WHAT YOU NEED TO DO
Please repeat the lines below, exactly and only, from the one that holds "at_Token : string" through the one that holds "match proto_Marshal msg with".

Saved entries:

════════════════

(* ===== verification/Auth.v ===== *)
(** * Auth: the initializers of the example gateways ([example/echo/gateway/main.go],
      [example/chat/gateway/main.go])

    A gateway of the examples asks clients for a token: [initializer], given to
    [WithInitializer], reads the first request of a session in a goroutine of its own and
    waits for it for five seconds. The two goroutines share the results of the function. *)

From stdpp Require Import pretty functions.
From S2P Require Import Prelude External Entry PathLib Samples Balancer Resolver StateTable Messages Registry Gateway.

Local Open Scope go_scope.
Local Open Scope Z_scope.

(** ** Messages ([auth/message.proto]) and the generated [PackAuthorizeAck] *)

Record AuthorizeToken := { at_Token : string }.
Record AuthorizeAck := { aa_UserId : string }.

Definition Services_AUTH : Z := 1.
Definition ReplyCode_AUTHORIZE_ACK : Z := 1.

Definition PackAuthorizeAck `{ProtoMessage AuthorizeAck} (msg : AuthorizeAck) : result Reply :=
  match proto_Marshal msg with
  | Err err => Err err
  | Ok data => Ok {| Rep_RequestId := 0; Rep_ServiceCode := Services_AUTH;
                     Rep_Code := ReplyCode_AUTHORIZE_ACK; Rep_Data := data |}
  end.

Definition the_token : string := "0d8b750e-35e8-4f98-b032-f389d401213e".

(** [metadata.New(nil)] *)
Definition no_md : gmap string (list string) := ∅.

(** The channel [errC]: the goroutine has sent nothing yet, has sent an error and closed
    it, or has closed it; an error is received once. *)
Inductive errC := Reading | Failed (err : gerror) | ClosedC.

(** Where the function is: before [select], after it, or at its end. *)
Inductive auth_phase :=
  | Selecting
  | Selected (err : option gerror)
  | Returned (res : result (string * gmap string (list string)))
  | Panicked.

(** [userID], [md] and [requestID] are variables of both goroutines; [written] is what was
    sent to the session. *)
Record Auth := {
  au_errC : errC;
  au_userID : string;
  au_md : option (gmap string (list string));
  au_requestID : Z;
  au_phase : auth_phase;
  au_sent : list Reply;
}.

════════════════

THE COMPLETED TASK
Record AuthorizeToken := { at_Token : string }.
Record AuthorizeAck := { aa_UserId : string }.

Definition Services_AUTH : Z := 1.
Definition ReplyCode_AUTHORIZE_ACK : Z := 1.

Definition PackAuthorizeAck `{ProtoMessage AuthorizeAck} (msg : AuthorizeAck) : result Reply :=
  match proto_Marshal msg with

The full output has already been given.